Study 3 found that the hedonicity of contextual odors can affect low level affective processes, by influencing aversive conditioning outcomes. As pointed out by behavioral and physiological indicators, aversive conditioning appeared to be more effective by generating resistance to extinction when performed with unpleasant odors, in an affective congruent fashion. However, the important attentional drive induced by aversive smells appears to mask the effects of associative learning during the acquisition phase. In comparison, pleasant odors did not facilitate aversive conditioning, but appeared to generally increase the awareness of aversive stimuli (angry face, unpleasant white noise), in line with the broadening of attention enabled by pleasant emotions according to the Broaden and Build theory.

As stated in the introduction, valence and trigeminality are the most salient characteristics of odors, and thus raise the ultimate question of whether odors could possess an innate preparedness inherent to these features for the detection of chemical threat, as it is the case in visual or auditory domains.
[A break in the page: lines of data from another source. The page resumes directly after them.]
(** X13: A [start()] that returns has run the first tick of the new session
    at once: the game is [PLAYING] with one more tick pending, or the
    first tick has ended it already and none was requested; either way
    the time of the last update is the time of the start, the score is 0,
    or 1 when that tick has scored, and the level is 0. *)
Theorem start_runs_the_first_tick :
  forall (g g' : Game),
    start g = Ok tt g' ->
    _lastUpdate g' = Some (date_now g)
    /\ ((_currentState g' = PLAYING /\ scheduled g' = S (scheduled g))
        \/ (_currentState g' = GAME_OVER /\ scheduled g' = scheduled g))
    /\ (_score g' = Some 0%Z \/ _score g' = Some 1%Z)
    /\ _level g' = Some 0%Z.
Proof.
  intros g g' Hs. destruct (start_returns_after_reset g g' Hs) as [g1 Er].
  rewrite (start_runs g g1 Er) in Hs.
  destruct (reset_returns_restarted g g1 Er) as (xs & _ & Hg1).
  apply (first_tick _ g' (date_now g) (scheduled g) Hs);
    rewrite Hg1; reflexivity.
Qed.

Lemma start_runs_the_first_tick_witness :
  _lastUpdate Sample.playing = Some 1000%Z
  /\ ((_currentState Sample.playing = PLAYING
       /\ scheduled Sample.playing = S (scheduled Sample.idle))
      \/ (_currentState Sample.playing = GAME_OVER
          /\ scheduled Sample.playing = scheduled Sample.idle))
  /\ (_score Sample.playing = Some 0%Z \/ _score Sample.playing = Some 1%Z)
  /\ _level Sample.playing = Some 0%Z.
Proof.
  apply (start_runs_the_first_tick (set_date_now 1000 Sample.idle) Sample.playing).
  vm_compute. reflexivity.
Defined.

(** ** [Bird.update]: what it leaves alone *)

(** X14: [Bird.update(delta)] changes the bird and nothing else in the heap:
    the bird is the one that the inherited update and the physics engine
    leave, with [y] replaced by 0 when it is negative; the clamp touches
    no other field, so a bird held at the ceiling keeps its upward
    speed.  Score, level, high score, storage, the pending ticks, the
    scene, the tube driver are what they were, also when the update ends
    the game. *)
Theorem Bird_update_changes_the_bird_only :
  forall (g : Game) (this : nat) (e : Entity) (sc : Scene) (gravity delta : Q),
    nth_error (heap g) this = Some e ->
    _scene g = Some sc ->
    _physicsEngine g = Some gravity ->
    let p := integrate gravity delta (animate (bird_animationSpeed (_config g)) delta e) in
    exists (g' : Game),
      Bird_update this delta g = Ok tt g'
      /\ nth_error (heap g') this = Some (if Qltb (y p) 0 then set_y 0 p else p)
      /\ (forall j, j <> this -> nth_error (heap g') j = nth_error (heap g) j)
      /\ counters g' = counters g
      /\ persisted g' = persisted g
      /\ pacing g' = pacing g
      /\ _scene g' = _scene g
      /\ _tubesDriver g' = _tubesDriver g.
Proof.
  intros g this e sc gravity delta He Hsc Hph p.
  destruct (Bird_update_runs g this e sc gravity delta He Hsc Hph) as [Hn Hrun].
  eexists. split; [exact Hrun | ].
  assert (Hj : forall j, j <> this ->
            nth_error (list_update this (moved (_config g) gravity delta) (heap g)) j
            = nth_error (heap g) j).
  { intros j Hne. rewrite nth_error_list_update.
    destruct (Nat.eqb j this) eqn:E; [ | reflexivity].
    apply Nat.eqb_eq in E. contradiction. }
  cbn [heap set_heap] in Hn.
  destruct (Qgeb _ _); unfold ended;
    cbn [heap set_heap set_effects set_currentState counters persisted pacing
         _score _level _highScore _storage effects scheduled _lastUpdate _scene
         _tubesDriver saves filter];
    (split; [exact Hn | ]); (split; [exact Hj | ]);
    repeat split; reflexivity.
Qed.

Lemma Bird_update_changes_the_bird_only_witness :
  let p := integrate 1000 (1 # 60)
             (animate (bird_animationSpeed (_config Sample.playing)) (1 # 60)
                (Sample.bird Sample.playing)) in
  exists (g' : Game),
    Bird_update 13 (1 # 60) Sample.playing = Ok tt g'
    /\ nth_error (heap g') 13 = Some (if Qltb (y p) 0 then set_y 0 p else p)
    /\ (forall j, j <> 13%nat -> nth_error (heap g') j = nth_error (heap Sample.playing) j)
    /\ counters g' = counters Sample.playing
    /\ persisted g' = persisted Sample.playing
    /\ pacing g' = pacing Sample.playing
    /\ _scene g' = _scene Sample.playing
    /\ _tubesDriver g' = _tubesDriver Sample.playing.
Proof.
  apply (Bird_update_changes_the_bird_only Sample.playing 13
           (Sample.bird Sample.playing)
           (mkScene 400 300 [7; 8; 9; 10; 11; 12; 13; 14]%nat) 1000 (1 # 60));
    vm_compute; reflexivity.
Defined.

(** ** [Game._updateScore]: the scoring window *)





(** ** [Game._handleAction]: the dispatch on the state *)

Lemma start_resets_and_plays (g : Game) :
  forall g1,
    reset g = Ok tt g1 ->
    _score g1 = Some 0%Z /\ _level g1 = Some 0%Z
    /\ start g
       = _loop (set_currentState PLAYING
                  (set_effects (Clear :: Play "swooshingSound" :: effects g1)
                     (set_lastUpdate (Some (date_now g1)) g1)))
    /\ forall g',
         start g = Ok tt g' ->
         _lastUpdate g' = Some (date_now g)
         /\ ((_currentState g' = PLAYING /\ scheduled g' = S (scheduled g))
             \/ (_currentState g' = GAME_OVER /\ scheduled g' = scheduled g)).
Proof.
  intros g1 Er. destruct (reset_returns_restarted g g1 Er) as (xs & _ & Hg1).
  split; [rewrite Hg1; reflexivity | ]. split; [rewrite Hg1; reflexivity | ].
  split; [apply (start_runs g g1 Er) | ].
  intros g' Hs. rewrite (start_runs g g1 Er) in Hs.
  assert (F : _lastUpdate g' = Some (date_now g)
              /\ ((_currentState g' = PLAYING /\ scheduled g' = S (scheduled g))
                  \/ (_currentState g' = GAME_OVER /\ scheduled g' = scheduled g))
              /\ (_score g' = Some 0%Z \/ _score g' = Some 1%Z)
              /\ _level g' = Some 0%Z).
  { apply (first_tick _ g' (date_now g) (scheduled g) Hs); rewrite Hg1; reflexivity. }
  destruct F as (F1 & F2 & _). split; assumption.
Qed.

(** C1: the table of [_handleAction] has an entry for each of the four
    states, and the primary action does this.  In [LOADING]: nothing, the
    game is left as it is.  In [IDLE] and in [GAME_OVER]: [start()]; when
    its [reset()] returns, score and level are 0, the swooshing sound is
    played, the time is noted, the state becomes [PLAYING] and the first
    tick runs, after which the game is [PLAYING] with the next tick
    requested, unless that tick has ended it.  In [PLAYING]:
    [this._bird.flap()], which plays the flap sound and replaces the
    bird's falling speed by [-flapSpeed] in the heap, an impulse upwards;
    without a bird it throws. *)
Theorem handleAction_dispatches_on_state :
  forall (g : Game),
    (forall s, exists action, lookup_state s actionByStateMap = Some action)
    /\ match _currentState g with
       | LOADING => _handleAction g = Ok tt g
       | IDLE | GAME_OVER =>
           _handleAction g = start g
           /\ forall g1,
                reset g = Ok tt g1 ->
                _score g1 = Some 0%Z /\ _level g1 = Some 0%Z
                /\ _handleAction g
                   = _loop (set_currentState PLAYING
                              (set_effects (Clear :: Play "swooshingSound" :: effects g1)
                                 (set_lastUpdate (Some (date_now g1)) g1)))
                /\ forall g',
                     _handleAction g = Ok tt g' ->
                     _lastUpdate g' = Some (date_now g)
                     /\ ((_currentState g' = PLAYING /\ scheduled g' = S (scheduled g))
                         \/ (_currentState g' = GAME_OVER
                             /\ scheduled g' = scheduled g))
       | PLAYING =>
           match _bird g with
           | Some b =>
               _handleAction g
               = Ok tt (set_effects (Play "flapSound" :: effects g)
                          (set_heap (list_update b flap (heap g)) g))
               /\ forall x0 y0 w h s z c v f fl t,
                    nth_error (heap g) b
                    = Some (mkEntity x0 y0 w h s z c (BirdX v f fl t)) ->
                    nth_error (list_update b flap (heap g)) b
                    = Some (mkEntity x0 y0 w h s z c (BirdX (- f) f fl t))
           | None => _handleAction g = Throw TypeError g
           end
       end.
Proof.
  intros g. split.
  { intros s. destruct s; eexists; reflexivity. }
  rewrite handleAction_runs. destruct (_currentState g) eqn:Es.
  - reflexivity.
  - split; [reflexivity | ]. apply start_resets_and_plays.
  - unfold flapBird, bind, get. destruct (_bird g) as [b|]; [ | reflexivity].
    split; [reflexivity | ].
    intros x0 y0 w h s z c v f fl t He.
    rewrite (nth_error_list_update_same flap _ _ _ He). reflexivity.
  - split; [reflexivity | ]. apply start_resets_and_plays.
Qed.

Lemma handleAction_dispatches_on_state_witness :
  (_handleAction Sample.playing
   = Ok tt (set_effects (Play "flapSound" :: effects Sample.playing)
              (set_heap (list_update 13 flap (heap Sample.playing)) Sample.playing))
   /\ nth_error (list_update 13 flap (heap Sample.playing)) 13
      = Some (mkEntity 100 (560000000 # 4000000) 30 20 0 2 true
                (BirdX (- (300)) 300 true (0 # 1000))))
  /\ (_lastUpdate Sample.playing = Some 1000%Z
      /\ ((_currentState Sample.playing = PLAYING
           /\ scheduled Sample.playing = S (scheduled Sample.idle))
          \/ (_currentState Sample.playing = GAME_OVER
              /\ scheduled Sample.playing = scheduled Sample.idle))).
Proof.
  split.
  - assert (W := proj2 (handleAction_dispatches_on_state Sample.playing)).
    hnf in W. destruct W as [W1 W2]. split; [exact W1 | ].
    apply (W2 100 (560000000 # 4000000) 30 20 0 2%Z true (0 # 1000) 300 true (0 # 1000)).
    reflexivity.
  - assert (W := proj2 (handleAction_dispatches_on_state (set_date_now 1000 Sample.idle))).
    hnf in W. destruct W as [_ W].
    destruct (W (match reset (set_date_now 1000 Sample.idle) with
                 | Ok _ g => g
                 | _ => Sample.idle
                 end)) as (_ & _ & _ & W3); [vm_compute; reflexivity | ].
    apply (W3 Sample.playing). vm_compute. reflexivity.
Defined.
In these sensory modalities, fear relevant stimuli such as angry or fearful facial expressions (Forgas & Eich, 2006) spiders or snake evoking shapes (Soares & Ohman 1993) and some vocal sounds such as cries have been proposed to to evoke emotional reactions partly based on an innate,

197 inherited biological predisposition to fear threats. Nevertheless, our data suggests that if odors indeed had a preparedness dimension, it would not be supported by valence, but rather by trigeminality as shown by the skin conductance increases. Alternatively, since evolution has primed us to rely more and more on vision and audition to detect danger, one could assume that olfaction only plays a residual role in threat signaling. In fact, given its notorious plasticity, the olfactory system would need confirmatory congruent intermodal cues to disambiguate aversiveness from a real hazard.